The trees, the bark of the trees, the ants crawling
on the bark of the trees, each possessed a singular strand of
hope. Each seemed connected, thus making the whole one glorious
picture. I was stunned. Never before had life invited such understanding.
It had always been lukewarm and sufficiently confusing.
I feared for a moment that the sting was making
me delirious, that I would soon drift from consciousness and this
was the teaser before the ending.
But such a thought in such a state of mind subsides
rather quickly. I continued walking, my curiosity swelling, unconcerned
with my swollen left eye. Each step was a new discovery. The sound
of the birds filled my heart with joy, when before I found them
vaguely irritating.
Everywhere I looked, maps once hidden were clear
and concise, revealing themselves to me.

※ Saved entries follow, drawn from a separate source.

(** X9: the override touches the headers only.  For a request other than
    OPTIONS the status codes, the body and the uses of the file system of the
    response are exactly those of the inherited method, in its order. *)
Theorem inherited_parts_unchanged
    (inherited : request -> list call) (req : request) :
  command req <> "OPTIONS" ->
  status_of (handle inherited req) = codes_of_calls (inherited req)
  /\ body_of (handle inherited req) = bodies_of_calls (inherited req)
  /\ file_accesses (handle inherited req) = accesses_of_calls (inherited req).
Proof.
  intros Hcmd. unfold handle. apply String.eqb_neq in Hcmd. rewrite Hcmd.
  rewrite perform_all_eq. simpl.
  destruct (projections_of_calls (inherited req)) as (H1 & H2 & H3 & _).
  auto.
Qed.

Lemma inherited_parts_unchanged_witness :
  status_of (handle (fun r => [CallFileSystem (path r); CallSendResponse 200;
                               CallSendHeader "Content-Type" "text/css";
                               CallEndHeaders; CallWrite "body{}"])
                    {| command := "GET"; path := "/style.css" |}) = [200%Z]
  /\ body_of (handle (fun r => [CallFileSystem (path r); CallSendResponse 200;
                                CallSendHeader "Content-Type" "text/css";
                                CallEndHeaders; CallWrite "body{}"])
                     {| command := "GET"; path := "/style.css" |}) = ["body{}"]
  /\ file_accesses (handle (fun r => [CallFileSystem (path r);
                                      CallSendResponse 200;
                                      CallSendHeader "Content-Type" "text/css";
                                      CallEndHeaders; CallWrite "body{}"])
                           {| command := "GET"; path := "/style.css" |})
     = ["/style.css"].
Proof.
  apply (inherited_parts_unchanged
           (fun r => [CallFileSystem (path r); CallSendResponse 200;
                      CallSendHeader "Content-Type" "text/css";
                      CallEndHeaders; CallWrite "body{}"])
           {| command := "GET"; path := "/style.css" |}).
  discriminate.
Defined.

Lemma own_headers_sublist (cs : list call) :
  sublist (own_headers_of_calls cs) (headers_of_calls cs).
Proof.
  unfold own_headers_of_calls, headers_of_calls.
  induction cs as [|c cs IH]; simpl; [constructor |].
  destruct c; simpl; try exact IH.
  - now apply sublist_skip.
  - now repeat apply sublist_cons.
Qed.

Lemma headers_of_calls_length (cs : list call) :
  length (headers_of_calls cs)
  = (length (own_headers_of_calls cs) + 6 * blocks_of_calls cs)%nat.
Proof.
  unfold own_headers_of_calls, headers_of_calls, blocks_of_calls.
  induction cs as [|c cs IH]; [reflexivity |].
  destruct c; cbn [flat_map omap list_omap List.filter];
    rewrite ?List.length_app; cbn [length fixed_headers]; cbn [length] in IH;
    lia.
Qed.

(** X10: the override adds and never replaces.  For a request other than
    OPTIONS the headers of the response are those the inherited method sends,
    all of them and in their order, with the six fixed headers put in at each
    place where it ends a header block; so a header the inherited method sent
    under one of the fixed names is sent as well. *)
Theorem headers_added_never_replaced
    (inherited : request -> list call) (req : request) :
  command req <> "OPTIONS" ->
  headers_of (handle inherited req) = headers_of_calls (inherited req)
  /\ sublist (own_headers_of_calls (inherited req))
             (headers_of (handle inherited req))
  /\ length (headers_of (handle inherited req))
     = (length (own_headers_of_calls (inherited req))
        + 6 * blocks_of_calls (inherited req))%nat.
Proof.
  intros Hcmd. unfold handle. apply String.eqb_neq in Hcmd. rewrite Hcmd.
  rewrite perform_all_eq. simpl.
  destruct (projections_of_calls (inherited req)) as (_ & _ & _ & ->).
  split; [reflexivity |]. split.
  - apply own_headers_sublist.
  - apply headers_of_calls_length.
Qed.

Lemma headers_added_never_replaced_witness :
  headers_of (handle (fun _ => [CallSendResponse 200;
                                CallSendHeader "Cache-Control" "max-age=3600";
                                CallEndHeaders])
                     {| command := "GET"; path := "/" |})
  = [("Cache-Control", "max-age=3600");
     ("Access-Control-Allow-Origin", "*");
     ("Access-Control-Allow-Methods", "GET, POST, OPTIONS");
     ("Access-Control-Allow-Headers", "Content-Type");
     ("Cache-Control", "no-cache, no-store, must-revalidate");
     ("Pragma", "no-cache");
     ("Expires", "0")].
Proof.
  apply (headers_added_never_replaced
           (fun _ => [CallSendResponse 200;
                      CallSendHeader "Cache-Control" "max-age=3600";
                      CallEndHeaders])
           {| command := "GET"; path := "/" |}).
  discriminate.
Defined.

End HandlerMore.

(** ** The callback of the watcher *)

Section CallbackFacts.
Import Py Callback.

Example basename_examples :
  basename "./index.html" = "index.html"
  /\ basename "style.css" = "style.css"
  /\ basename "/srv/atlas/js/app.js" = "app.js"
  /\ basename "assets/" = EmptyString.
Proof. repeat split. Qed.

Lemma after_last_slash_none (s : string) :
  after_last_slash s = None <-> slash_free s = true.
Proof.
  induction s as [|c s IH]; simpl; [tauto |].
  destruct (after_last_slash s) as [t|].
  - split; [discriminate |]. intros H. apply andb_true_iff in H as [_ H].
    apply IH in H. discriminate.
  - destruct (Ascii.eqb c slash); simpl.
    + split; discriminate.
    + split; [intros _; now apply IH | reflexivity].
Qed.

Lemma after_last_slash_some (p s : string) :
  after_last_slash p = Some s ->
  slash_free s = true /\ exists dir, p = dir ++ String slash s.
Proof.
  revert s. induction p as [|c p IH]; simpl; intros s H; [discriminate |].
  destruct (after_last_slash p) as [t|] eqn:E.
  - injection H as ->. destruct (IH s eq_refl) as (Hfree & dir & ->).
    split; [exact Hfree |]. now exists (String c dir).
  - destruct (Ascii.eqb c slash) eqn:Ec; [| discriminate].
    injection H as ->. apply Ascii.eqb_eq in Ec. subst c.
    split; [now apply after_last_slash_none |]. now exists EmptyString.
Qed.

(** X20: the name shown for a changed file has no slash in it and is the
    end of the path: the path is the name alone, or a directory part that
    ends with a slash followed by the name. *)
Theorem basename_is_last_component (p : string) :
  slash_free (basename p) = true
  /\ exists dir, p = dir ++ basename p
                 /\ (dir = EmptyString \/ endswith dir "/" = true).
Proof.
  unfold basename. destruct (after_last_slash p) as [s|] eqn:E.
  - destruct (after_last_slash_some p s E) as (Hfree & dir & ->).
    split; [exact Hfree |]. exists (dir ++ "/"). split.
    + clear. induction dir as [|c dir IH]; [reflexivity |].
      change ((String c dir ++ "/") ++ s) with (String c ((dir ++ "/") ++ s)).
      now rewrite <- IH.
    + right. apply endswith_append.
  - split; [now apply after_last_slash_none |].
    exists EmptyString. split; [reflexivity | now left].
Qed.

Lemma after_last_slash_join (dir name : string) :
  slash_free name = true ->
  after_last_slash (dir ++ String slash name) = Some name.
Proof.
  intros Hfree. induction dir as [|c dir IH].
  - change (EmptyString ++ String slash name) with (String slash name).
    simpl. apply after_last_slash_none in Hfree. now rewrite Hfree.
  - change (String c dir ++ String slash name)
      with (String c (dir ++ String slash name)).
    simpl. now rewrite IH.
Qed.

(** X21: for a file [name] in a directory [dir], the callback prints two
    lines, the first naming the file without its directory, and does nothing
    else: it returns, and the working directory is as before. *)
Theorem on_file_changed_prints_name (dir name : string) (w : world) :
  slash_free name = true ->
  on_file_changed (dir ++ "/" ++ name) w
  = (Ret tt,
     {| cwd := cwd w; probes_done := probes_done w;
        out := (out w ++ [Print ("📁 File changed: " ++ name);
                          Print "🔄 Refresh your browser to see changes"])%list |}).
Proof.
  intros Hfree. unfold on_file_changed, basename.
  change ("/" ++ name) with (String slash name).
  rewrite (after_last_slash_join dir name Hfree).
  unfold mbind, M_bind, print, emit. cbn [cwd probes_done out].
  now rewrite <- app_assoc.
Qed.

Lemma on_file_changed_prints_name_witness :
  on_file_changed ("." ++ "/" ++ "index.html")
                  {| cwd := "/srv/atlas"; probes_done := 0; out := [] |}
  = (Ret tt,
     {| cwd := "/srv/atlas"; probes_done := 0;
        out := [Print ("📁 File changed: " ++ "index.html");
                Print "🔄 Refresh your browser to see changes"] |}).
Proof.
  apply (on_file_changed_prints_name "." "index.html"
           {| cwd := "/srv/atlas"; probes_done := 0; out := [] |}).
  reflexivity.
Defined.

End CallbackFacts.

(** ** More on the orchestrator *)

Section OrchestratorMore.
Import Py Orchestrator.

(** Evaluation of a launch, case by case on what its surroundings do. *)
Ltac eval_run :=
  cbv -[str_of_int String.append Z.add Z.eqb String.eqb rule nl
        Resolver.get_network_ip Resolver.resolved In String.concat not].

(** The test on which the evaluation of [t] waits. *)
Ltac blocking t :=
  lazymatch t with
  | match ?s with _ => _ end => blocking s
  | ?f ?x =>
      let r := blocking f in
      lazymatch r with
      | f => t
      | _ => r
      end
  | _ => t
  end.

Ltac split_run :=
  repeat (eval_run;
          first
            [ progress rewrite ?get_network_ip_eq
            | lazymatch goal with
              | |- ?X = _ -> _ =>
                  let b := blocking X in
                  lazymatch b with
                  | X => fail
                  | _ => destruct b eqn:?
                  end
              end ]);
  eval_run.

(** A launch given by what it returned, so that it is evaluated once. *)
Ltac run_once a e st tr :=
  destruct (run_script a e) as [st tr] eqn:R; cbn [fst snd];
  revert R;
  destruct a as [port nb nw host], e as [lc sd pe wi ws sb pr se];
  unfold run_script; cbn [Orchestrator.port Orchestrator.host no_browser
    no_watch launch_cwd script_dir path_exists watchdog_installed
    watcher_start server_bind probes serve_ends].

Ltac run_again :=
  destruct (run_script _ _) as [st tr] eqn:R; cbn [fst snd];
  revert R; unfold run_script.

Ltac leaf := let E := fresh in intros E; injection E as <- <-.

Lemma same_kind_refl (x : action) : same_kind x x = true.
Proof. now destruct x. Qed.

(** Membership is decided among the actions of the same kind. *)
Lemma in_same_kind (x : action) (tr : list action) :
  In x tr <-> In x (List.filter (same_kind x) tr).
Proof.
  rewrite List.filter_In. split; [| tauto].
  intros H. split; [exact H | apply same_kind_refl].
Qed.

Ltac find_in :=
  apply in_same_kind; cbv [List.filter same_kind];
  solve [cbv [In]; repeat first [left; reflexivity | right]].

Ltac case_in H :=
  apply in_same_kind in H; cbv [List.filter same_kind] in H;
  cbv [In] in H;
  repeat (destruct H as [H | H]; [try discriminate H |]);
  try (exfalso; exact H).

(** X11: for a command line that [parser.parse_args()] accepts, whatever
    its options, the exit status is decided by four things only: whether
    watchdog can be imported, whether index.html is beside the script,
    whether the listener can be bound, and how the serving loop ends.  A
    launch that gets through start-up serves until the loop ends; an interrupt
    gives exit status 0, every exception status 1.  (The exits of argparse
    itself, on a command line it rejects or on -h, come before [main]'s body
    and are not part of it.) *)
Theorem exit_status_decided (a : args) (e : env) :
  fst (run_script a e) = expected_status e.
Proof.
  run_once a e st tr; unfold expected_status; split_run; leaf; reflexivity.
Qed.

(** X12: the actions of a launch other than printing come in one order,
    each at most once: traceback, chdir, observer start, bind, browser timer,
    serving, server close, observer stop, observer join. *)
Theorem lifecycle_order (a : args) (e : env) :
  StronglySorted lt (stages (snd (run_script a e))).
Proof.
  run_once a e st tr. split_run. all: leaf; cbv [stages stage omap list_omap].
  all: repeat constructor.
Qed.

Simplicity was abundant
and it was within this simplicity, within the iridescent spirals
of a cobweb or the fracture of light against the crown of a tree,
the way a bee's economy was brilliantly refined, that I began
to feel comforted, unashamed to be alive.
I walked along completely absorbed until I found
myself at the edge of the woods standing before a partially hatched
development of new housing in which I lived. An optimistic sign
reading "Welcome to Happy Acres: Affordable Luxury Living"
sprung from the earth like an anxious weed. It was slightly crooked,
eliciting from the type a dry sort of idealism that rarely succeeds
when driven by the entrepreneurial spirit.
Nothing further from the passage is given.